Where was he? In heaven? Had he died and gone to heaven? He couldn’t remember a thing for a moment. Couldn’t understand why he was here, or even where he was. He was disorientated, exhausted, still struggling for breath.

‘You’re awake at last.’ The nurse – she was a nurse – smiled widely. Her teeth were the brightest white he had ever seen. Col wanted to smile back, but it was too exhausting. ‘You’ve just missed your mother. She’s been here all the time, sitting by your bed. We sent her home for a rest half an hour ago.’
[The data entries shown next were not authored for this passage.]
(** * RandRest: random sequences with restrictions

    A shallow embedding of [randrest] from the notebook [RandRest.ipynb],
    and the properties of its draw-check-retry loop.

    Conventions of the embedding.
    - The pool holds values of an arbitrary type [V] with decidable
      equality (numbers other than NaN); [Vle] is the order [np.unique]
      sorts by.
    - Python integers are [Z]. Floats are IEEE 754 binary64 numbers, with
      the operations of [SpecFloat] (round to nearest, ties to even): the
      band of the balance check is computed and compared as line 76 does.
    - [balance] is given as a rational, the exact value of the integer or
      float that is passed (a float has a power of 2 as denominator and
      converts exactly; any other rational is rounded to the nearest
      float, as its decimal literal would be).
    - [repeat] and [balance] are [option]s: [None] is the default [False].
      Python tests them by truthiness, so [Some 0] is as false as [None].
    - [np.random.choice] reads a stream of raw naturals; element [j] of a
      candidate is [pool[raw mod len(pool)]].  The state counts the
      candidates drawn and the executions of the loop body.
    - The [while] loop is a fixpoint on a fuel argument; [None] as outcome
      means the fuel ran out before the loop ended. *)

From stdpp Require Import base decidable list numbers sorting.
From Stdlib Require Import QArith SpecFloat.

Local Open Scope Z_scope.
Local Set Warnings "-clear-no-such-hyp".

(** ** Python and numpy primitives *)

Module Np.

(** A slice bound as Python normalises it for a sequence of length [len]:
    a negative bound counts from the end, and both are clamped. *)
Definition norm_index (len i : Z) : Z :=
  if decide (i < 0) then Z.max 0 (i + len) else Z.min i len.

(** [l[start:stop]] *)
Definition slice {A} (l : list A) (start stop : Z) : list A :=
  let len := Z.of_nat (length l) in
  let s := norm_index len start in
  let e := norm_index len stop in
  take (Z.to_nat (e - s)) (drop (Z.to_nat s) l).

(** [l[:-1]] *)
Definition init {A} (l : list A) : list A := slice l 0 (-1).

(** A boolean numpy value: the Python scalar [True]/[False], or an array. *)
Inductive ndbool :=
  | Scalar (b : bool)
  | Arr (bs : list bool).

(** [x *= ys] for a boolean [x] and a boolean array [ys]: a scalar is
    broadcast, two arrays are multiplied element by element. *)
Definition mul (x : ndbool) (ys : list bool) : ndbool :=
  match x with
  | Scalar b => Arr (andb b <$> ys)
  | Arr xs => Arr (zip_with andb xs ys)
  end.

(** [np.any(x)] *)
Definition any (x : ndbool) : bool :=
  match x with
  | Scalar b => b
  | Arr bs => existsb id bs
  end.

(** Binary64: 53 bits of mantissa, exponent of the infinities 1024. *)
Definition prec : Z := 53.
Definition emax : Z := 1024.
While she spoke she was tucking him in, lifting his wrist, checking his pulse against her watch. Am I still alive? he wanted to ask. He tried to speak, but his mouth was so dry the words just wouldn’t come. He glanced sideways and realised he was on a drip. He tried to remember how he got here, but his memory, his brain, something, wasn’t working.

‘Everyone’s been praying for you, you know. The whole hospital. The whole town.’ She still smiled as she jotted down notes on a clipboard at the foot of his bed.

Praying for me? He thought he’d said it aloud, but he hadn’t. His voice just wouldn’t come. The nurse came close and touched his shoulder gently. ‘You’re a hero, Col.’ She walked to the door. ‘I’ll ring your mother, but until she comes back I want you to rest. OK? That’s what you need after all you’ve been through, complete rest.’ She closed the door softly behind her, and he was alone.

What he’d been through?

What had he been through? He looked around the clean, white hospital room, at the window and the darkening, heavy sky outside. He could see the snow-tipped hills, and the icy January fog descending over the town.

Something stirred in his memory. Something he didn’t want to remember.

He was a hero.

Exhaustion was pulling his eyelids shut. He could feel himself drifting away on an ocean with a hot sun beating down on him, gentle waves lapping at his feet. But as he drifted deeper into sleep the water grew colder. And he wasn’t on a raft any more, but an ice floe surrounded by icebergs. And the ice floe was tipping and slanting under him. Slipping him under the water into a silent world with reeds and strange underwater creatures tugging at him, dragging him down. He struggled to be awake, to get above the water away from the faces that floated eerily in front of him. Faces he knew. Strange faces he had never seen before, drifting towards him through the waving reeds. Now he remembered! He remembered everything. The boy. The ice. And Death – reaching out to get him and him only just escaping.